--- WHAT YOU HAVE TO DO ---
Every line from the beginning of the records below up to the one holding "would have before. *)" should be quoted exactly; leave out the rest.

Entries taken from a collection
(** The genomes of an index are queried independently of what was
    queried before: after a query of any genome has returned, a query
    through the index (of the same genome or of another, known to the
    index or not) returns the matrix, or raises the exception, that it
    would have before. *)
Theorem index_query_bitmap_history_independent
    genomes genome0 chrom0 start0 end0 step0 m0 genomes'
    genome chrom start end_ step :
  Index.query_bitmap genomes genome0 chrom0 start0 end0 step0 = Ok (m0, genomes') ->
  match Index.query_bitmap genomes genome chrom start end_ step,
        Index.query_bitmap genomes' genome chrom start end_ step with
  | Ok (m1, _), Ok (m2, _) => m1 = m2
  | Err e1, Err e2 => e1 = e2
  | _, _ => False
  end.
Proof.
  intros H0.
  apply index_query_bitmap_Ok in H0 as (g0 & g0' & Hg0 & Hq0 & ->).
  unfold Index.query_bitmap, Index.__getitem__.
  destruct (decide (genome = genome0)) as [->|Hne].
  - rewrite lookup_insert_eq, Hg0. cbn [of_option]. rewrite !bind_Ok.
    pose proof (query_same_files g0 g0' chrom start end_ step
                  (query_leaves_same_files g0 chrom0 start0 end0 step0 m0 g0' Hq0)) as Hs.
    destruct (query g0 chrom start end_ step) as [[m1 g1]|e1],
             (query g0' chrom start end_ step) as [[m2 g2]|e2]; try done.
    by destruct Hs.
  - rewrite lookup_insert_ne by done.
    destruct (genomes !! genome) as [g|]; [|done]. cbn [of_option]. rewrite !bind_Ok.
    by destruct (query g chrom start end_ step) as [[m1 g1]|e1].
Qed.

Lemma index_query_bitmap_history_independent_witness :
  match Index.query_bitmap {[ "g1"%string := ex_genome ]} "g1" "X" (Some 1) (Some 3) 1,
        Index.query_bitmap
          {[ "g1"%string :=
               mk 3 [1; 2] [("X", 5); ("Y", 3)]%string (blocks ex_genome)
                  (<[2 := mkReader (ex_file 2) 30 2 [Seek 1966080; Read 2]]>
                     (bitmaps ex_genome)) ]}
          "g1" "X" (Some 1) (Some 3) 1 with
  | Ok (m1, _), Ok (m2, _) => m1 = m2
  | Err e1, Err e2 => e1 = e2
  | _, _ => False
  end.
Proof.
  apply (index_query_bitmap_history_independent
           {[ "g1"%string := ex_genome ]} "g1" "Y" (Some 0) (Some 4) 2
           [[true; false; true]; [false; false; true]]).
  unfold Index.query_bitmap, Index.__getitem__.
  rewrite lookup_singleton_eq. cbn [of_option]. rewrite bind_Ok.
  assert (Hq : query ex_genome "Y" (Some 0) (Some 4) 2
               = Ok ([[true; false; true]; [false; false; true]],
                     mk 3 [1; 2] [("X", 5); ("Y", 3)]%string (blocks ex_genome)
                        (<[2 := mkReader (ex_file 2) 30 2 [Seek 1966080; Read 2]]>
                           (bitmaps ex_genome)))).
  { vm_compute. reflexivity. }
  rewrite Hq, bind_Ok. by rewrite insert_singleton_eq.
Defined.

(** * The groups of 32 genomes *)

(** ** The numbering of the genomes *)

Lemma iter_kmc_genome_args_from_lookup prefix samples : forall i db_i k name fasta,
  0 <= i <= 32 ->
  samples !! k = Some (name, fasta) ->
  exists a,
    Index.iter_kmc_genome_args_from prefix i db_i samples !! k = Some a
    /\ Index.arg_name a = name /\ Index.arg_fasta a = fasta
    /\ Index.arg_onehot_db a = Index.kmc_prefix prefix [name; "onehot"]
    /\ Index.arg_db_i a = (32 * db_i + i + Z.of_nat k) / 32
    /\ Index.arg_i a = (32 * db_i + i + Z.of_nat k) mod 32.
Proof.
  induction samples as [|[n f] samples IH]; intros i db_i k name fasta Hi Hk; [done|].
  cbn [Index.iter_kmc_genome_args_from].
  destruct (Z.leb_spec 32 i) as [H32|H32].
  - assert (i = 32) as -> by lia.
    destruct k as [|k].
    + injection Hk as -> ->. eexists. split; [reflexivity|]. cbn.
      repeat split; try done.
      * replace (32 * db_i + 32 + Z.of_nat 0) with ((db_i + 1) * 32) by lia.
        by rewrite Z.div_mul.
      * replace (32 * db_i + 32 + Z.of_nat 0) with ((db_i + 1) * 32) by lia.
        by rewrite Z.mod_mul.
    + cbn [lookup list_lookup] in Hk |- *.
      destruct (IH (0 + 1) (db_i + 1) k name fasta ltac:(lia) Hk)
        as (a & Ha & Hn & Hf & Ho & Hd & Hm).
      exists a. repeat split; try done.
      * rewrite Hd. f_equal. lia.
      * rewrite Hm. f_equal. lia.
  - destruct k as [|k].
    + injection Hk as -> ->. eexists. split; [reflexivity|]. cbn.
      repeat split; try done.
      * replace (32 * db_i + i + Z.of_nat 0) with (db_i * 32 + i) by lia.
        rewrite Z.div_add_l by lia. rewrite Z.div_small by lia. lia.
      * replace (32 * db_i + i + Z.of_nat 0) with (i + db_i * 32) by lia.
        rewrite Z.mod_add by lia. by rewrite Z.mod_small by lia.
    + cbn [lookup list_lookup] in Hk |- *.
      destruct (IH (i + 1) db_i k name fasta ltac:(lia) Hk)
        as (a & Ha & Hn & Hf & Ho & Hd & Hm).
      exists a. repeat split; try done.
      * rewrite Hd. f_equal. lia.
      * rewrite Hm. f_equal. lia.
Qed.

Lemma iter_kmc_genome_args_from_length prefix samples : forall i db_i,
  length (Index.iter_kmc_genome_args_from prefix i db_i samples) = length samples.
Proof.
  induction samples as [|[n f] samples IH]; intros i db_i; [done|].
  cbn [Index.iter_kmc_genome_args_from]. destruct (32 <=? i); cbn; by rewrite IH.
Qed.

(** [_iter_kmc_genome_args] yields a tuple for each sample, in the order
    of the table.  The sample at index [k] (from 0) is given the database
    group [db_i = k // 32] and, within the group, the number [i = k % 32]:
    [0 <= i < 32], so that its one-hot identifier [2 ** i] fits a 32-bit
    counter, and two samples never share both [db_i] and [i], since
    [k = 32 * db_i + i]. *)
Theorem iter_kmc_genome_args_numbering prefix samples k name fasta :
  samples !! k = Some (name, fasta) ->
  length (Index._iter_kmc_genome_args prefix samples) = length samples
  /\ exists a,
       Index._iter_kmc_genome_args prefix samples !! k = Some a
       /\ Index.arg_name a = name /\ Index.arg_fasta a = fasta
       /\ Index.arg_db_i a = Z.of_nat k / 32
       /\ Index.arg_i a = Z.of_nat k mod 32
       /\ 0 <= Index.arg_i a < 32
       /\ Z.of_nat k = 32 * Index.arg_db_i a + Index.arg_i a.
Proof.
  intros Hk. split; [apply iter_kmc_genome_args_from_length|].
  destruct (iter_kmc_genome_args_from_lookup prefix samples 0 0 k name fasta
              ltac:(lia) Hk) as (a & Ha & Hn & Hf & _ & Hd & Hm).
  replace (32 * 0 + 0 + Z.of_nat k) with (Z.of_nat k) in Hd, Hm by lia.
  exists a. repeat split; try done.
  - rewrite Hm. apply Z.mod_pos_bound. lia.
  - rewrite Hm. apply Z.mod_pos_bound. lia.
  - rewrite Hd, Hm. apply Z.div_mod. lia.
Qed.

Lemma iter_kmc_genome_args_numbering_witness :
  length (Index._iter_kmc_genome_args "" (replicate 40 ("g"%string, None))) = 40%nat
  /\ exists a,
       Index._iter_kmc_genome_args "" (replicate 40 ("g"%string, None)) !! 35%nat = Some a
       /\ Index.arg_name a = "g"%string /\ Index.arg_fasta a = None
       /\ Index.arg_db_i a = Z.of_nat 35 / 32
       /\ Index.arg_i a = Z.of_nat 35 mod 32
       /\ 0 <= Index.arg_i a < 32
       /\ Z.of_nat 35 = 32 * Index.arg_db_i a + Index.arg_i a.
Proof.
  apply (iter_kmc_genome_args_numbering "" (replicate 40 ("g"%string, None)) 35 "g" None).
  reflexivity.
Defined.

--- WRITTEN RESPONSE ---
(** The genomes of an index are queried independently of what was
    queried before: after a query of any genome has returned, a query
    through the index (of the same genome or of another, known to the
    index or not) returns the matrix, or raises the exception, that it
    would have before. *)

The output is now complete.